As our beloved country marks its 240th birthday, I’m not alone in feeling that we occupy a moment of great turmoil and testing as a nation. Maybe we’ve taken the wonders and blessings of our country for granted, never thinking the grand experiment of our Founding Fathers, so dependent for its endurance upon mutual decency, respect and self-discipline, could ever really fall into disrepair.
Throughout history our republic has faced other extraordinary threats to our freedom, our existence as a nation and our system of self-government. But in those times, by the grace of God, the nation has been blessed with the emergence of good and courageous men and women of character and fortitude who have led “this last best hope of man on Earth” through harm’s way.

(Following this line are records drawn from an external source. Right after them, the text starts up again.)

(** C28: a purchase keeps within every limit. The order's cap, the account's cap
    over its days and all that is sold and not yet delivered are read in the
    transaction that reserves; what the owner holds, [owner], was read before it.
    What the purchase takes is within each, and within what that reading leaves
    of the owner's coins; its order is written with what it reserved. *)
Theorem purchase_within_limits b owner e d k d' :
  books d -> buy_tx b owner e d = (Ok k, d') ->
  books d' /\ orders d !! b_id b = None /\ orders d' = <[b_id b := new_order b k (e_now e)]> (orders d)
  /\ fills d' = fills d ++ (new_fill (b_id b) <$> k_fills k)
  /\ num_ltb (maxOrderPcn (e_settings e)) (k_pcn k) = false
  /\ num_ltb (accountCapPcn (e_settings e))
       (num_add (num_ratio (sum_quoted (fun o => String.eqb (o_email o) (b_email b)
          && (e_now e - 86400 * accountCapDays (e_settings e) <=? o_created_at o) && bool_decide (o_status o ∈ BOUGHT)) d) (10 ^ 8)) (k_pcn k)) = false
  /\ num_ltb (num_sub owner (num_ratio (sum_quoted owed d) (10 ^ 8))) (k_pcn k) = false.
Proof.
  intros Hd Htx. pose proof (books_buy b owner e d k d' Hd Htx) as Hd'.
  apply buy_tx_inv in Htx as (d1 & Hr & Hid & -> & Hmax & (already & [= <-] & Hacc) & (ow & [= <-] & How)).
  pose proof (orders_reserve (b_id b) (b_usd b) e d) as Ho. rewrite Hr in Ho. cbn in Ho. unfold sum_quoted in *.
  rewrite Ho in *. destruct (reserveLadder_inv _ _ _ _ _ _ (bk_ladder _ Hd) (no_fills _ _ Hd Hid) Hr) as [_ ->]. auto 10.
Qed.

One of the most profound examples of such leadership was provided by Abraham Lincoln, the father of the Republican Party and, many would say, our most distinguished president. But Lincoln was not always perceived that way.

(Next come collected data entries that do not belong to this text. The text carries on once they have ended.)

(* ===== verification/Desk.v ===== *)
(** * The wrap desk (contrib/wrapdesk/server.mjs)

    A customer asks to wrap PCN and is given a deposit address of their own from a
    fixed pool; a customer who sent wPCN back claims PCN with a signature. Both
    leave a record in a JSON file that the desk reads and writes whole. What runs
    between two awaits of a handler is one step. The explorer, the nodes of the
    token's chain, the watcher's ledger, the captcha, the signature recovery, the
    flag files and the disk are the outside's; [w_heard] and [w_answers] are
    history, read by no code. *)

From Stdlib Require Import SpecFloat Ascii.
From stdpp Require Import pretty.
From S2P Require Import Prelude JsInt JsNum JsText Bytes Bsc Tasks.
Local Open Scope Z_scope.

(** ** Settings *)

Record settings := {
  FEE_PCT : js_num; PER_PERSON : js_num; TOTAL_ALLOC : js_num;
  ACCOUNT_MONTHLY_PCN : js_num; ACCOUNT_DAILY_PCN : js_num; IP_DAILY_PCN : js_num;
  REQUIRE_ACCOUNT : bool; REQUIRE_VERIFIED : bool; HCAPTCHA_ON : bool;
  INVENTORY : string; TOKEN : string; pool : list (Z * string) }.

(** Index 0 is the reserve; it is never handed out. *)
Definition FIRST_INDEX : Z := 1.

(** [const pool]: the lines of the pool file that hold an index and an address. *)
Definition lower_alnum (c : ascii) : bool :=
  let n := Z.of_nat (nat_of_ascii c) in ((48 <=? n) && (n <=? 57)) || ((97 <=? n) && (n <=? 122)).
Definition isPcn (s : string) : bool :=
  match s with
  | String "p"%char (String "c"%char (String "1"%char t)) => string_all lower_alnum t && (20 <=? String.length t)%nat
  | _ => false
  end.
Definition isBsc : string -> bool := hex_text hex_any 40.
Definition isBscLower : string -> bool := hex_text hex_lower 40.
Definition isTxHash : string -> bool := hex_text hex_any 64.

(** ** The state file *)

(** [amount] is what was asked for; [released] is written null and [refunded] never; neither is kept. *)
Record wrap := {
  q_bsc : string; q_index : Z; q_address : string; q_amount : js_num; q_created : Z;
  q_account : option string; q_ip : option string }.

(** [requests] in the order of its keys' insertion. *)
Record desk_state := { requests : list (string * wrap); nextIndex : Z }.
Definition fresh_state : desk_state := {| requests := []; nextIndex := FIRST_INDEX |}.

Inductive file (A : Type) := Missing | Garbled | Holds (a : A).
Arguments Missing {A}.
Arguments Garbled {A}.
Arguments Holds {A} a.

Fixpoint find_request (key : string) (l : list (string * wrap)) : option wrap :=
  match l with [] => None | (k, x) :: l' => if String.eqb k key then Some x else find_request key l' end.
(** [st.requests[key] = x]: in its place, or at the end. *)
Fixpoint put_request (key : string) (x : wrap) (l : list (string * wrap)) : list (string * wrap) :=
  match l with
  | [] => [(key, x)]
  | (k, y) :: l' => if String.eqb k key then (k, x) :: l' else (k, y) :: put_request key x l'
  end.

(** ** Signed tokens *)

(** HMAC-SHA256 in hex: a digest has no dot. *)
Class Hmac := {
  hmac : string -> string -> string;
  hmac_no_dot : forall key payload, string_all (fun c => negb (Ascii.eqb c ".")) (hmac key payload) = true }.

Definition COOKIE_TAG : string := "wrapdesk-cookie-v1".
Definition COOKIE_TAG_V2 : string := "wrapdesk-cookie-v2".

(** [s.split(c)] *)
Fixpoint split_on (c : ascii) (s : string) : list string :=
  match s with
  | EmptyString => [""%string]
  | String a s' =>
      match split_on c s' with
      | w :: ws => if Ascii.eqb a c then ""%string :: w :: ws else String a w :: ws
      | [] => []
      end
  end.
(** What precedes and follows the last [c]. *)
Fixpoint split_last (c : ascii) (s : string) : option (string * string) :=
  match s with
  | EmptyString => None
  | String a s' =>
      match split_last c s' with
      | Some (p, t) => Some (String a p, t)
      | None => if Ascii.eqb a c then Some (""%string, s') else None
      end
  end.

(** An account, and whether its e-mail is confirmed. *)
Record session := { s_email : string; s_ev : bool }.

(** [!Number.isFinite(exp) || Date.now() > exp] *)
Definition expired (exp : string) (now : Z) : bool :=
  let e := Number_text exp in negb (is_finite e) || num_ltb e (num_of_Z now).

Definition read_payload (payload : string) (now : Z) : option session :=
  if String.prefix "v2|" payload then
    match split_on "|" payload with
    | [_; email; ev; exp] =>
        if String.eqb email "" || negb (String.eqb ev "0" || String.eqb ev "1") || expired exp now then None
        else Some {| s_email := email; s_ev := String.eqb ev "1" |}
    | _ => None
    end
  else
    match split_last "|" payload with
    | Some (email, exp) =>
        if expired exp now || String.eqb email "" then None else Some {| s_email := email; s_ev := false |}
    | None => None
    end.
(* ===== verification/DeskBooks.v ===== *)
(** * The books of the wrap desk

    What a request that is served alone does, branch by branch: when a deposit
    address is given and to whom, and how the state changes. The invariant of the
    state under customers served one after another. *)

From Stdlib Require Import SpecFloat Ascii.
From stdpp Require Import pretty.
From S2P Require Import Prelude JsInt JsNum JsText Bytes Bsc Tasks Desk.
Local Open Scope Z_scope.

(** ** The requests by key *)

Lemma find_put k x l k' : find_request k' (put_request k x l) = if decide (k' = k) then Some x else find_request k' l.
Proof.
  induction l as [|[k1 y] l IH]; cbn; [case_decide as H|].
  - subst. by rewrite String.eqb_refl.
  - by rewrite (proj2 (String.eqb_neq k k') (not_eq_sym H)).
  - destruct (String.eqb_spec k1 k) as [->|Hne]; cbn.
    + destruct (String.eqb_spec k k') as [->|Hn]; [by rewrite decide_True|by rewrite decide_False].
    + destruct (String.eqb_spec k1 k') as [->|Hn]; [by rewrite decide_False|done].
Qed.

Lemma find_request_elem k l : is_Some (find_request k l) -> k ∈ l.*1.
Proof.
  intros [x H]. induction l as [|[k1 y] l IH]; cbn in *; [done|].
  destruct (String.eqb_spec k1 k) as [->|]; [left|right; by apply IH].
Qed.

Lemma put_request_keys k x l : NoDup l.*1 -> NoDup (put_request k x l).*1.
Proof.
  induction l as [|[k1 y] l IH]; cbn; intros H; [by apply NoDup_singleton|]. apply NoDup_cons in H as [Hn H].
  destruct (String.eqb_spec k1 k) as [->|Hne]; cbn; apply NoDup_cons; [done|]. split; [|by apply IH].
  enough (forall k', k' ∈ (put_request k x l).*1 -> k' = k \/ k' ∈ l.*1) as Hin by (intros H1; destruct (Hin _ H1); congruence).
  clear. induction l as [|[k1 y] l IH]; cbn; intros k' Hk; [set_solver|].
  destruct (String.eqb k1 k); cbn in Hk; set_solver.
Qed.

Lemma find_request_in k x l : NoDup l.*1 -> (k, x) ∈ l -> find_request k l = Some x.
Proof.
  induction l as [|[k1 y] l IH]; cbn; [by intros _ ?%not_elem_of_nil|]. intros [Hn H]%NoDup_cons [[= -> ->]|Hin]%elem_of_cons.
  - by rewrite String.eqb_refl.
  - rewrite (proj2 (String.eqb_neq _ _)); [by apply IH|]. intros ->. apply Hn. change k with (k, x).1. by apply list_elem_of_fmap_2.
Qed.

Definition numbered (base : string) (n : Z) : string := (base ++ "#" ++ pretty n)%string.
#[export] Instance numbered_inj base : Inj (=) (=) (numbered base).
Proof.
  intros n n' H. unfold numbered in H. apply (inj (String.append base)) in H. cbn in H. simplify_eq. by apply (inj pretty).
Qed.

Although he served several terms in the Illinois state legislature and one term in Congress, Lincoln was also defeated in U.S. Senate campaigns in 1854 and 1858. Nonetheless, he became one of four presidential candidates in 1860, representing a new party that formed during some of the most fractious moments in our history. Lincoln was elected our 16th president with only 40 percent of the popular vote.

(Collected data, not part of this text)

Definition now : Z := 1790000000000.
(** An hour in which every file is there and the explorer saw one deposit. *)
Definition sunny : oracle := {|
  a_flags := [FlagAbsent; FlagAbsent]; a_blocks := NoBlockFile; a_readable := true; a_writable := true;
  a_watch := Some {| wt_seen := []; wt_allocation := None |}; a_captcha := CaptchaOk; a_deposits := Some 1%nat;
  a_recovered := RecoverUnknown; a_receipt := []; a_now := now |}.
Definition unreadable : oracle := {|
  a_flags := [FlagAbsent; FlagAbsent]; a_blocks := NoBlockFile; a_readable := false; a_writable := true;
  a_watch := Some {| wt_seen := []; wt_allocation := None |}; a_captcha := CaptchaOk; a_deposits := Some 1%nat;
  a_recovered := RecoverUnknown; a_receipt := []; a_now := now |}.

Definition wallet (c : string) : string := ("0x" ++ c ++ "00000000000000000000000000000000000000a")%string.
(** A signed-in, confirmed account asks for 100 PCN. *)
Definition asks (email c ip : string) : asked := {|
  f_bsc := wallet c; f_amount := Some "100"%string;
  f_cookies := {[ "wd"%string := signSession (COOKIE_KEY_V2 keys) email true now ]}; f_ip := ip |}.

Definition record_of (email c : string) (i : Z) (address : string) (ip : string) : wrap := {|
  q_bsc := wallet c; q_index := i; q_address := address; q_amount := num_of_Z 100; q_created := now;
  q_account := Some email; q_ip := Some ip |}.
Definition desk (st : file desk_state) : world := {|
  w_state := st; w_claims := Missing; w_hits := ∅; w_rhits := ∅; w_heard := []; w_answers := [] |}.
Definition fresh : world := desk Missing.
(** Alice has the first address, and has sent to it. *)
Definition one_record : desk_state := {| requests := [(wallet "a", record_of "alice" "a" 1 "pc1first" "10.0.0.1")]; nextIndex := 2 |}.
Definition alice_first : world := desk (Holds one_record).

Lemma one_record_books : books S one_record.
Proof.
  split.
  - apply NoDup_singleton.
  - done.
  - intros k x. cbn. destruct (String.eqb _ k); [|done]. by intros [= <-].
  - intros k k' x x'. cbn. destruct (String.eqb_spec (wallet "a") k) as [<-|]; [|done].
    by destruct (String.eqb_spec (wallet "a") k') as [<-|].
Qed.
Lemma alice_first_sound : sound S alice_first.
Proof. split; [done|apply one_record_books]. Qed.
End Example.
#[local] Existing Instance Example.toy_hmac.

Lemma session_token_roundtrip_witness :
  let t := Example.now in
  "k"%string <> ""%string
  /\ parseSigned (signSession "k" "alice@pc.am" true t) "k" (t + 1000) = Some {| s_email := "alice@pc.am"; s_ev := true |}
  /\ parseSigned (signSession "k" "v|1" true t) "k" (t + 1000) = None.
Proof.
  cbv zeta. split; [discriminate|]. rewrite !session_token_roundtrip by discriminate. split; vm_compute; reflexivity.
Defined.

(** ** Requests to wrap *)

(** C18: a request served alone is answered with as many answers of the outside as
    it waits for, and a deposit address is given only past every guard: the desk
    open, a BSC address and an amount above nothing and within one request's cap,
    the account and connection not blocked, the account signed in and confirmed
    where that is required and within its month, the captcha solved where one is
    asked, room in the allocation; then it is a new record at the pool's next
    address within the daily limits, or the owner's own record. Any other answer
    leaves the state as it was, and an account is never told that a record is
    someone else's. *)
Theorem deposit_address_only_past_every_guard `{HM : Hmac} S keys q os w :
  (4 + length (requests (state_of w)) <= length os)%nat ->
  exists w' a, run_alone (request S keys q) os w = Some (Ok (), w') /\ w_answers w' = w_answers w ++ [(f_ip q, a)]
  /\ w_claims w' = w_claims w
  /\ match a with
     | DepositAddress d => exists o0 o1 ol o key st', (o0 ∈ os /\ o1 ∈ os /\ ol ∈ os /\ o ∈ os)
         /\ intakeClosed o0 = false /\ admissible S keys q o1 w
         /\ (HCAPTCHA_ON S = true -> email_of keys q o1 = None -> a_captcha ol = CaptchaOk)
         /\ num_ltb (slack (headroom S o (load ol w) key)) (wpcnFor S (amount_of q)) = false
         /\ given S keys q (email_of keys q o1) o (load ol w) key d st' /\ saved st' w w'
     | _ => w_state w' = w_state w
     end
  /\ (a = Private -> NoDup (requests (state_of w)).*1 -> exists o1, o1 ∈ os /\ email_of keys q o1 = None).
Proof.
  intros Hlen. destruct (alone_returns (fun o => o ∈ os) _ _ _ os w ltac:(by apply Forall_forall) Hlen (request_alone S keys q _ w))
    as (r & w' & Hrun & -> & a & w0 & -> & H).
  exists (say (f_ip q) a w0), a. split; [done|]. destruct H as [[-> Ha]|H].
  { split_and!; try done; [by destruct a|by intros ->]. }
  destruct H as (o0 & o1 & ol & (H0 & H1 & Hl) & Hshut & Had & Hcap & o & reuse & Ho & Hreuse & (Hc & Hh & Ha) & Hd & Hp).
  split; [cbn; by rewrite Ha|]. split; [done|]. split.
  - destruct a; try done. destruct Hd as (Hroom & st' & Hg & Hs). exists o0, o1, ol, o. by eexists _, st'.
  - intros -> Hnd. exists o1. split; [done|]. destruct (email_of keys q o1) as [email|] eqn:He; [exfalso|done].
    destruct (Hp eq_refl) as (x & Hx & Hno). apply Hno. split; [done|]. eapply key_for_account; [|exact Hreuse|exact Hx].
    unfold load. unfold state_of in Hnd. destruct (w_state w); try constructor. by destruct (a_readable ol); [|constructor].
Qed.
(** * mc-map-generator: crop geometry, input validation and job tracking

    A shallow embedding of the service's JavaScript sources:
    - [src/utils.js]: job ids, input validation, response objects;
    - [src/screenshot.js] in its two revisions (the 8k-only one and the
      size-parameterized one): the crop computation of [processImage], the
      result object of [generateMap], and [generateMap] as a session of
      awaited calls;
    - [src/server.js]: the [POST /api/generate] handler with its completion
      handlers, [GET /api/status/:jobId], [POST /api/cleanup], the health
      check and the statistics;
    - [src/storage.js]: the image URL and the listing of the images.

    JavaScript objects are finite maps from property names to values,
    numbers that the code only uses as integers are [Z], and the places
    where the code computes with fractions go through [Q].  The server is
    a state machine over its two module variables and the promises in
    flight; clock readings, the outcome of a render and the answers of the
    file system are inputs of its events.  Log output is left out. *)

From Stdlib Require Import ZArith QArith Qround Lia String Ascii List.
From stdpp Require Import base option gmap strings list pretty.

Local Open Scope string_scope.
Local Open Scope Z_scope.

(** ** JavaScript values *)

(** The values that reach the modelled code: request-body fields, job-record
    properties and response properties.  [JSNumber] carries integer-valued
    numbers; [JSNaN] is the one other number the code tests for.  Numbers
    with a fraction, the infinities and arrays have no constructor: what is
    stated for every [JSValue] below is stated for the values built from
    these seven. *)
#[warnings="-register-all"] Inductive JSValue : Type :=
| JSUndefined
| JSNull
| JSBool (b : bool)
| JSNumber (n : Z)
| JSNaN
| JSString (s : string)
| JSObject (fields : gmap string JSValue).

(** A plain object such as a request body, a job record or a response. *)
Abbreviation JSObj := (gmap string JSValue).

(** ** Numbers *)

Module Math.

(** [Math.round]: the nearest integer, halves going up.  The source
    computes in doubles, the model in [Q]: the two agree where the
    arguments are multiples of one half far below 2^53 (or quotients by
    1024 of lengths of buffers). *)
Definition round (x : Q) : Z := Qfloor (x + (1 # 2)).

End Math.

(** [Number.MAX_SAFE_INTEGER] and [Number.isSafeInteger] on an integer: up
    to here every integer is a double of its own and prints as its
    decimal digits. *)
Definition MAX_SAFE_INTEGER : Z := 2 ^ 53 - 1.

Definition isSafeInteger (n : Z) : bool := Z.abs n <=? MAX_SAFE_INTEGER.

(** ** Strings

    A JavaScript string is modelled by a Rocq [string], read as a sequence
    of code units below 256 (the Latin-1 range). *)

Module JSStr.

Definition code (c : ascii) : Z := Z.of_N (N_of_ascii c).

(** White space and line terminators, as [String.prototype.trim] and
    [parseInt] strip them: TAB, LF, VT, FF, CR, SP and NBSP. *)
Definition is_white_space (c : ascii) : bool :=
  let n := code c in
  ((9 <=? n) && (n <=? 13)) || (n =? 32) || (n =? 160).

Fixpoint trimStart (s : string) : string :=
  match s with
  | String c s' => if is_white_space c then trimStart s' else s
  | EmptyString => EmptyString
  end.

Definition trimEnd (s : string) : string :=
  String.rev (trimStart (String.rev s)).

Definition trim (s : string) : string := trimEnd (trimStart s).

(** [toLowerCase] of one code unit: A-Z and the Latin-1 capitals
    (all of 0xC0-0xDE but the multiplication sign) move up by 32. *)
Definition toLowerCase_char (c : ascii) : ascii :=
  let n := code c in
  if ((65 <=? n) && (n <=? 90))
     || ((192 <=? n) && (n <=? 222) && negb (n =? 215))
  then ascii_of_N (Z.to_N (n + 32)) else c.

Fixpoint toLowerCase (s : string) : string :=
  match s with
  | String c s' => String (toLowerCase_char c) (toLowerCase s')
  | EmptyString => EmptyString
  end.

(** Comparison without regard to the case of the letters A-Z. *)
Definition fold_case (c : ascii) : ascii :=
  let n := code c in
  if (65 <=? n) && (n <=? 90) then ascii_of_N (Z.to_N (n + 32)) else c.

How is it that, in the darkest of times, the nation invested its confidence in a man who had failed in business and had lost almost as many elections as he had won, a man who had no significant administrative experience, a man who represented a new political party that had never seen the inside of the White House, and a man who was not even the first choice of his party on either of the first two ballots of that party’s political convention in 1860?
There appears but one conclusion. The collective whole of our citizenry, like a jury, has always had the capacity, if the evidence was before them, to discern those best qualified by virtue of their character and capacity, to lead us through perilous times.
As responsible, though admittedly not perfect, citizens, we are obliged, before automatic commitments to political parties, ideologies or candidates, to give consideration to those timeless and eternal qualities of genuine leadership that transcend ever-changing political charters, programs and affiliations. Rarely stopping to inventory them, we all know them when we see them.
It is inescapable that every decision made by every leader reflects the character of the man or woman making the decision. Character is the lens through which a leader perceives the path to be followed. It conceives and shapes every thought and is inextricably interwoven into every word spoken, every policy envisioned and every action taken.
Persistent seriousness, solemn and honest commitment to the interests of others, exhaustive study and detailed proposals, sincerity, humility, empathy, dignity, fairness, patience, genuine respect for all of God’s children, durability, modesty and the absence of self-interest are those qualities of principled leadership absolutely essential to presidential decision-making.
Knowing my own imperfections and frustrations, I am hesitant to judge others harshly. And I know that 13 million people, my fellow citizens, have made their initial choice in voting for Donald Trump, thereby elevating his candidacy to presumed nominee. I don’t deny nor diminish the message that each of those votes carries with them. And every one of those 13 million people has a right to be heard and their thoughts fairly and honestly considered.
But after long and careful consideration, I cannot endorse or support their decision to express their frustration, anger and disappointment by selecting Trump as the Republican nominee for president. Trump has demonstrated neither the aforementioned qualities of principled leadership, nor offered any substantive or serious conservative policy proposals consistent with historical Republican Party platform positions. Both, in my humble view, are indispensable preconditions to his selection as the Republican candidate for the office of president of the United States.
As a result, I cannot endorse or support Trump for president. And I offer my prayer for a second miracle in Cleveland.
Marc Racicot is a former governor of Montana and former chairman of the Republican National Committee.